Lemma pick_raised q l b : 0 ∉ l → pick_layers s' q l b = pick_layers s q l b.
Proof. intros H0. apply pick_shape. intros [|i] Hi; [done|]. by rewrite (ra_lower _ _ Hr). Qed.
Lemma pick_new q j lo rest :
  node s' 0 q = Some j → view s q = Some lo → copy_of sec 0 lo j → union s q = pick_layers s q rest false → 0 ∉ rest →
  pick_layers s' q (0 :: rest) false = 0 :: (if can_lookup s' 0 q then union s q else []).
Proof.
  intros Hj Hlo Hc Hu H0. destruct (copy_plain _ _ Hc) as (Hop&Hd&Hw). cbn [pick_layers]. rewrite Hj, Hw, Hop, (view_whiteout _ _ _ Hlo).
  unfold can_lookup. rewrite Hj. fold (is_dir_node j). destruct (is_dir_node j) eqn:Hjd; cbn [negb]; [|done].
  f_equal. rewrite pick_raised by done. destruct (view_head _ _ _ Hlo) as (i&l&Hl&Hn). rewrite Hl in Hu. rewrite Hl.
  apply pick_dir; [done|]. unfold can_lookup. rewrite Hn. unfold is_dir_node in Hd. congruence.
Qed.
Lemma dir_on_top q : can_lookup s 0 q = true → ∃ rest, union s q = 0 :: rest ∧ 0 ∉ rest.
Proof.
  intros Hd. assert (0 ∈ union s q) as Hin.
  { apply union_elem. split; [|by left]. apply seen_true. split; [by apply dir_shows|lia]. }
  pose proof (union_sorted s q) as Hs. destruct Hs as [|i rest Hs Hi]; [by apply not_elem_of_nil in Hin|]. rewrite Forall_forall in Hi.
  apply elem_of_cons in Hin as [<-|Hin]; [exists rest; split; [done|]; intros H%Hi; lia|]. specialize (Hi _ Hin). lia.
Qed.

Lemma union_raised q : union s' q = raised_union q.
Proof.
  assert (∀ q, ¬ new_copy q → 0 ∉ union s q ∨ shape <$> node s' 0 q = shape <$> node s 0 q) as Hold by (right; by apply old_shape).
  induction q as [|c p IH] using rev_ind.
  { unfold raised_union. destruct (decide (new_copy [])) as [[Hn [j Hj]]|Hnew].
    - exfalso. assert (0 < length (ls_layers s)) as Hlen.
      { rewrite <-(ra_length _ _ Hr). unfold node in Hj. destruct (ls_layers s'); [done|cbn; lia]. }
      pose proof (lw_root _ Hwf 0 Hlen) as Hd. unfold can_lookup in Hd. by rewrite Hn in Hd.
    - apply union_shape. intros [|i] r Hp%prefix_nil_inv; subst; [by apply old_shape|by rewrite (ra_lower _ _ Hr)]. }
  rewrite (union_snoc _ (ra_wf _ _ Hr)), IH. unfold raised_union at 1. destruct (decide (new_copy p)) as [[Hn [j Hj]]|Hp].
  - destruct (ra_new _ _ Hr _ _ Hj Hn) as (lo&Hlo&Hc). pose proof (lower_not_top _ Hn) as H0.
    assert (node s 0 (p ++ [c]) = None) as Hcn.
    { destruct (node s 0 (p ++ [c])) eqn:E; [|done]. assert (can_lookup s 0 p = true) as Hd; [|unfold can_lookup in Hd; by rewrite Hn in Hd].
      apply (lw_parent _ Hwf 0 p c). by rewrite E. }
    destruct (can_lookup s' 0 p) eqn:Hd.
    + unfold raised_union. destruct (decide (new_copy (p ++ [c]))) as [[_ [k Hk]]|Hnc].
      * destruct (ra_new _ _ Hr _ _ Hk Hcn) as (lo'&Hlo'&Hc'). eapply pick_new; try done. by apply union_snoc.
      * destruct (node s' 0 (p ++ [c])) as [k|] eqn:Hk; [destruct Hnc; split; [done|by rewrite Hk]|].
        cbn [pick_layers]. rewrite Hk, pick_raised by done. by rewrite <-union_snoc.
    + assert (node s' 0 (p ++ [c]) = None) as Hk.
      { destruct (node s' 0 (p ++ [c])) eqn:E; [|done]. rewrite (lw_parent _ (ra_wf _ _ Hr) 0 p c) in Hd; [done|by rewrite E]. }
      cbn [pick_layers]. rewrite Hk. unfold raised_union. destruct (decide (new_copy (p ++ [c]))) as [[_ [? ?]]|_]; [congruence|].
      destruct (copy_plain _ _ Hc) as (_&Hjd&_). symmetry. apply view_none, (closed_file _ _ lo); [by apply view_closed|done| |done].
      rewrite <-Hjd. unfold can_lookup in Hd. by rewrite Hj in Hd.
  - unfold raised_union. destruct (decide (new_copy (p ++ [c]))) as [[Hcn [k Hk]]|Hnc].
    + destruct (ra_new _ _ Hr _ _ Hk Hcn) as (lo&Hlo&Hc). assert (can_lookup s 0 p = true) as (rest&Hu&H0)%dir_on_top.
      { rewrite <-(lookup_shape s s') by (by apply old_shape). apply (lw_parent _ (ra_wf _ _ Hr) 0 p c). by rewrite Hk. }
      rewrite Hu. eapply pick_new; try done. rewrite (union_snoc _ Hwf), Hu. cbn [pick_layers]. by rewrite Hcn.
    + rewrite (union_snoc _ Hwf). apply pick_shape. intros [|i] _; [by apply old_shape|by rewrite (ra_lower _ _ Hr)].
Qed.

§ TASK DESCRIPTION:
Give the records again, complete and exact.

§ YOUR RESPONSE:
Lemma pick_raised q l b : 0 ∉ l → pick_layers s' q l b = pick_layers s q l b.
Proof. intros H0. apply pick_shape. intros [|i] Hi; [done|]. by rewrite (ra_lower _ _ Hr). Qed.
Lemma pick_new q j lo rest :
  node s' 0 q = Some j → view s q = Some lo → copy_of sec 0 lo j → union s q = pick_layers s q rest false → 0 ∉ rest →
  pick_layers s' q (0 :: rest) false = 0 :: (if can_lookup s' 0 q then union s q else []).
Proof.
  intros Hj Hlo Hc Hu H0. destruct (copy_plain _ _ Hc) as (Hop&Hd&Hw). cbn [pick_layers]. rewrite Hj, Hw, Hop, (view_whiteout _ _ _ Hlo).
  unfold can_lookup. rewrite Hj. fold (is_dir_node j). destruct (is_dir_node j) eqn:Hjd; cbn [negb]; [|done].
  f_equal. rewrite pick_raised by done. destruct (view_head _ _ _ Hlo) as (i&l&Hl&Hn). rewrite Hl in Hu. rewrite Hl.
  apply pick_dir; [done|]. unfold can_lookup. rewrite Hn. unfold is_dir_node in Hd. congruence.
Qed.
Lemma dir_on_top q : can_lookup s 0 q = true → ∃ rest, union s q = 0 :: rest ∧ 0 ∉ rest.
Proof.
  intros Hd. assert (0 ∈ union s q) as Hin.
  { apply union_elem. split; [|by left]. apply seen_true. split; [by apply dir_shows|lia]. }
  pose proof (union_sorted s q) as Hs. destruct Hs as [|i rest Hs Hi]; [by apply not_elem_of_nil in Hin|]. rewrite Forall_forall in Hi.
  apply elem_of_cons in Hin as [<-|Hin]; [exists rest; split; [done|]; intros H%Hi; lia|]. specialize (Hi _ Hin). lia.
Qed.

Lemma union_raised q : union s' q = raised_union q.
Proof.
  assert (∀ q, ¬ new_copy q → 0 ∉ union s q ∨ shape <$> node s' 0 q = shape <$> node s 0 q) as Hold by (right; by apply old_shape).
  induction q as [|c p IH] using rev_ind.
  { unfold raised_union. destruct (decide (new_copy [])) as [[Hn [j Hj]]|Hnew].
    - exfalso. assert (0 < length (ls_layers s)) as Hlen.
      { rewrite <-(ra_length _ _ Hr). unfold node in Hj. destruct (ls_layers s'); [done|cbn; lia]. }
      pose proof (lw_root _ Hwf 0 Hlen) as Hd. unfold can_lookup in Hd. by rewrite Hn in Hd.
    - apply union_shape. intros [|i] r Hp%prefix_nil_inv; subst; [by apply old_shape|by rewrite (ra_lower _ _ Hr)]. }
  rewrite (union_snoc _ (ra_wf _ _ Hr)), IH. unfold raised_union at 1. destruct (decide (new_copy p)) as [[Hn [j Hj]]|Hp].
  - destruct (ra_new _ _ Hr _ _ Hj Hn) as (lo&Hlo&Hc). pose proof (lower_not_top _ Hn) as H0.
    assert (node s 0 (p ++ [c]) = None) as Hcn.
    { destruct (node s 0 (p ++ [c])) eqn:E; [|done]. assert (can_lookup s 0 p = true) as Hd; [|unfold can_lookup in Hd; by rewrite Hn in Hd].
      apply (lw_parent _ Hwf 0 p c). by rewrite E. }
    destruct (can_lookup s' 0 p) eqn:Hd.
    + unfold raised_union. destruct (decide (new_copy (p ++ [c]))) as [[_ [k Hk]]|Hnc].
      * destruct (ra_new _ _ Hr _ _ Hk Hcn) as (lo'&Hlo'&Hc'). eapply pick_new; try done. by apply union_snoc.
      * destruct (node s' 0 (p ++ [c])) as [k|] eqn:Hk; [destruct Hnc; split; [done|by rewrite Hk]|].
        cbn [pick_layers]. rewrite Hk, pick_raised by done. by rewrite <-union_snoc.
    + assert (node s' 0 (p ++ [c]) = None) as Hk.
      { destruct (node s' 0 (p ++ [c])) eqn:E; [|done]. rewrite (lw_parent _ (ra_wf _ _ Hr) 0 p c) in Hd; [done|by rewrite E]. }
      cbn [pick_layers]. rewrite Hk. unfold raised_union. destruct (decide (new_copy (p ++ [c]))) as [[_ [? ?]]|_]; [congruence|].
      destruct (copy_plain _ _ Hc) as (_&Hjd&_). symmetry. apply view_none, (closed_file _ _ lo); [by apply view_closed|done| |done].
      rewrite <-Hjd. unfold can_lookup in Hd. by rewrite Hj in Hd.
  - unfold raised_union. destruct (decide (new_copy (p ++ [c]))) as [[Hcn [k Hk]]|Hnc].
    + destruct (ra_new _ _ Hr _ _ Hk Hcn) as (lo&Hlo&Hc). assert (can_lookup s 0 p = true) as (rest&Hu&H0)%dir_on_top.
      { rewrite <-(lookup_shape s s') by (by apply old_shape). apply (lw_parent _ (ra_wf _ _ Hr) 0 p c). by rewrite Hk. }
      rewrite Hu. eapply pick_new; try done. rewrite (union_snoc _ Hwf), Hu. cbn [pick_layers]. by rewrite Hcn.
    + rewrite (union_snoc _ Hwf). apply pick_shape. intros [|i] _; [by apply old_shape|by rewrite (ra_lower _ _ Hr)].
Qed.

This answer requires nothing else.